# Your goal:
Every line containing the word "eapply" is to be copied from the data below.

# Records for the task:
Lemma Alloc_Ok a cnt a' off :
  inv a -> 1 <= cnt -> Alloc a cnt = (a', Ok off) ->
  inv a' /\ maxSlots a' = maxSlots a /\ 0 <= off /\ off + cnt <= maxSlots a
  /\ fits (free a) off cnt /\ (forall off', fits (free a) off' cnt -> off <= off')
  /\ (forall s, covers (free a') s <-> covers (free a) s /\ ~ (off <= s < off + cnt)).
Proof.
  intros [Hm Hch] Hc. unfold Alloc. destruct (alloc_from (free a) cnt) as [[o l]|] eqn:E; [|done].
  intros [= <- <-]. destruct (alloc_from_Some _ _ 0 (maxSlots a) _ _ Hc ltac:(lia) ltac:(lia) Hch E) as (C & F & M & S).
  pose proof (chain_bounds 1 _ _ _ _ ltac:(lia) Hch (F o ltac:(lia))).
  pose proof (chain_bounds 1 _ _ _ _ ltac:(lia) Hch (F (o + cnt - 1) ltac:(lia))).
  split_and!; [by split|done|lia..|done|done|done].
Qed.

Lemma Alloc_Err a cnt a' e :
  inv a -> 1 <= cnt -> Alloc a cnt = (a', Err e) -> a' = a /\ forall off, ~ fits (free a) off cnt.
Proof.
  intros [Hm Hch] Hc. unfold Alloc. destruct (alloc_from (free a) cnt) as [[o l]|] eqn:E; [done|].
  intros Ea. split; [by injection Ea|]. intros off. by eapply alloc_from_None.
Qed.

Lemma Free_spec a off cnt :
  inv a -> 0 <= off -> 1 <= cnt -> off + cnt <= maxSlots a ->
  (forall s, off <= s < off + cnt -> ~ covers (free a) s) ->
  inv (Free a off cnt)
  /\ (forall s, covers (free (Free a off cnt)) s <-> covers (free a) s \/ off <= s < off + cnt).
Proof.
  intros [Hm Hch] Ho Hc Hmax Hfree. unfold Free. set (l := merge_sort by_offset _).
  assert (l ≡ₚ free a ++ [mkRange off cnt]) as Hp by (unfold l; apply merge_sort_Permutation).
  destruct (merge_chain l 0 (maxSlots a)) as [C S]; [lia..| |].
  - apply sorted_chain.
    + apply StronglySorted_merge_sort; apply _.
    + intros r. rewrite Hp, elem_of_app, list_elem_of_singleton. intros [Hr| ->]; [|cbn; lia].
      by apply (chain_elem 1 _ _ _ _ ltac:(lia) Hch).
    + intros s. rewrite (cover_count_perm s l (mkRange off cnt :: free a)).
      2: { by rewrite Hp, Permutation_app_comm. }
      rewrite cover_count_cons. cbn. pose proof (chain_cover_count 1 _ _ _ s ltac:(lia) Hch).
      case_decide as Hs; [|lia]. apply Hfree in Hs. rewrite cover_count_covers in Hs. lia.
  - split; [by split|]. intros s. cbn [free]. rewrite S, (covers_perm _ _ _ Hp), covers_app, covers_cons.
    unfold in_range. cbn. split; [intros [|[|?%covers_nil]]|intros [|]]; tauto.
Qed.

Lemma free_undoes_alloc a cnt a' off :
  inv a -> 1 <= cnt -> Alloc a cnt = (a', Ok off) -> Free a' off cnt = a.
Proof.
  intros Hi Hc E.
  destruct (Alloc_Ok _ _ _ _ Hi Hc E) as (Hi' & Em & ? & ? & F & _ & S).
  destruct (Free_spec a' off cnt) as [Hi'' S']; [done|done|done|lia|intros s Hs; rewrite S; tauto|].
  assert (free (Free a' off cnt) = free a) as Ef.
  { eapply chain_unique; [apply Hi''|apply Hi|]. intros s. rewrite S', S.
    destruct (decide (off <= s < off + cnt)) as [Hs|]; [|tauto]. pose proof (F s Hs). tauto. }
  destruct a as [m l]. cbn in Ef, Em. rewrite <- Ef, <- Em. done.
Qed.

(** * Histories *)

(** The blocks that have been allocated and not freed. *)
Inductive reach (max : Z) : SlotAllocator -> list slotRange -> Prop :=
| reach_new : reach max (NewSlotAllocator max) []
| reach_alloc a bs cnt a' off :
    reach max a bs -> 1 <= cnt -> Alloc a cnt = (a', Ok off) -> reach max a' (mkRange off cnt :: bs)
| reach_free a bs b bs' :
    reach max a bs -> bs ≡ₚ b :: bs' -> reach max (Free a (offset b) (count b)) bs'.

Lemma cover_count_app s l l' : cover_count s (l ++ l') = (cover_count s l + cover_count s l')%nat.
Proof. unfold cover_count. by rewrite filter_app, length_app. Qed.

(** The free ranges and the blocks partition the slots. *)
Definition partitioned (a : SlotAllocator) (bs : list slotRange) : Prop :=
  Forall (fun b => 0 <= offset b /\ 1 <= count b /\ offset b + count b <= maxSlots a) bs /\
  forall s, cover_count s (free a ++ bs) = if decide (0 <= s < maxSlots a) then 1%nat else 0%nat.

Lemma chain_count_eq g lo hi l s : 0 <= g -> chain g lo hi l ->
  (covers l s -> cover_count s l = 1%nat) /\ (~ covers l s -> cover_count s l = 0%nat).
Proof.
  intros Hg Hch. pose proof (chain_cover_count g lo hi l s Hg Hch). rewrite cover_count_covers. lia.
Qed.

Lemma alloc_partitioned a bs cnt a' off :
  inv a -> partitioned a bs -> 1 <= cnt -> Alloc a cnt = (a', Ok off) ->
  inv a' /\ partitioned a' (mkRange off cnt :: bs).
Proof.
  intros Hi [Hb Hp] Hc E. destruct (Alloc_Ok _ _ _ _ Hi Hc E) as (Hi' & Em & ? & ? & F & _ & S).
  split; [done|]. split.
  { constructor; [cbn; lia|]. by rewrite Em. }
  intros s. rewrite Em, <- (Hp s), !cover_count_app, cover_count_cons. cbn.
  destruct (chain_count_eq 1 _ _ _ s ltac:(lia) (proj2 Hi)) as [A1 A0].
  destruct (chain_count_eq 1 _ _ _ s ltac:(lia) (proj2 Hi')) as [B1 B0].
  specialize (S s). case_decide as Hs.
  - rewrite (A1 (F s Hs)), B0; [lia|]. rewrite S. tauto.
  - destruct (decide (1 <= cover_count s (free a))%nat) as [Hd|Hd]; rewrite <- cover_count_covers in Hd.
    + rewrite (A1 Hd), B1; [lia|]. rewrite S. done.
    + rewrite (A0 Hd), B0; [lia|]. rewrite S. tauto.
Qed.

Lemma free_partitioned a bs b bs' :
  inv a -> partitioned a bs -> bs ≡ₚ b :: bs' ->
  inv (Free a (offset b) (count b)) /\ partitioned (Free a (offset b) (count b)) bs'.
Proof.
  intros Hi [Hb Hp] Hperm. rewrite Hperm in Hb. apply Forall_cons in Hb as [(H0 & H1 & H2) Hb].
  assert (forall s, cover_count s bs = cover_count s (b :: bs')) as Ep by (intros; by apply cover_count_perm).
  assert (forall s, offset b <= s < offset b + count b -> ~ covers (free a) s) as Hf.
  { intros s Hs Hc. apply cover_count_covers in Hc. specialize (Hp s).
    rewrite cover_count_app, Ep, cover_count_cons, !decide_True in Hp by lia. lia. }
  destruct (Free_spec _ _ _ Hi H0 H1 H2 Hf) as [Hi' S]. split; [done|]. split; [done|].
  intros s. cbn [Free maxSlots]. rewrite <- (Hp s), !cover_count_app, Ep, cover_count_cons.
  destruct (chain_count_eq 1 _ _ _ s ltac:(lia) (proj2 Hi)) as [A1 A0].
  destruct (chain_count_eq 1 _ _ _ s ltac:(lia) (proj2 Hi')) as [B1 B0]. specialize (S s).
  case_decide as Hs.
  - rewrite (A0 (Hf s Hs)), B1; [lia|]. rewrite S. by right.
  - destruct (decide (1 <= cover_count s (free a))%nat) as [Hd|Hd]; rewrite <- cover_count_covers in Hd.
    + rewrite (A1 Hd), B1; [lia|]. rewrite S. by left.
    + rewrite (A0 Hd), B0; [lia|]. rewrite S. tauto.
Qed.

Lemma new_partitioned max : 1 <= max < 2 ^ 32 -> partitioned (NewSlotAllocator max) [].
Proof.
  intros H. split; [constructor|]. intros s. cbn [NewSlotAllocator free app maxSlots].
  rewrite cover_count_cons. cbn. repeat case_decide; lia.
Qed.

Lemma reach_inv max a bs : 1 <= max < 2 ^ 32 -> reach max a bs -> inv a /\ partitioned a bs /\ maxSlots a = max.
Proof.
  intros Hm. induction 1 as [|a bs cnt a' off _ (Hi & Hp & <-) Hc E|a bs b bs' _ (Hi & Hp & <-) Hb].
  - split; [by apply inv_new|]. by split; [apply new_partitioned|].
  - destruct (alloc_partitioned _ _ _ _ _ Hi Hp Hc E). split_and!; [done..|].
    by destruct (Alloc_Ok _ _ _ _ Hi Hc E) as (_ & ? & _).
  - destruct (free_partitioned _ _ _ _ Hi Hp Hb). by split_and!.
Qed.

(** * Theorems *)

(** After any sequence of allocations and of releases of allocated blocks,
    the free ranges and the blocks in use partition the slots of the array: every
    slot is in exactly one of them, and none is lost or handed out twice. *)
Theorem slots_partition max a bs s :
  1 <= max < 2 ^ 32 -> reach max a bs ->
  cover_count s (free a ++ bs) = if decide (0 <= s < max) then 1%nat else 0%nat.
Proof. intros Hm Hr. destruct (reach_inv _ _ _ Hm Hr) as (_ & [_ H] & <-). apply H. Qed.

Lemma slots_partition_witness :
  let a1 := (Alloc (NewSlotAllocator 10) 4).1 in
  let a2 := (Alloc a1 3).1 in
  cover_count 5 (free (Free a2 0 4) ++ [mkRange 4 3]) = 1%nat.
Proof.
  intros a1 a2. apply (slots_partition 10 _ _ 5); [lia|].
  apply (reach_free 10 a2 [mkRange 4 3; mkRange 0 4] (mkRange 0 4)); [|apply Permutation_swap].
  apply (reach_alloc 10 a1 _ 3); [|lia|reflexivity].
  apply (reach_alloc 10 (NewSlotAllocator 10) _ 4); [constructor|lia|reflexivity].
Defined.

# The completed task:
  intros Ea. split; [by injection Ea|]. intros off. by eapply alloc_from_None.
  { eapply chain_unique; [apply Hi''|apply Hi|]. intros s. rewrite S', S.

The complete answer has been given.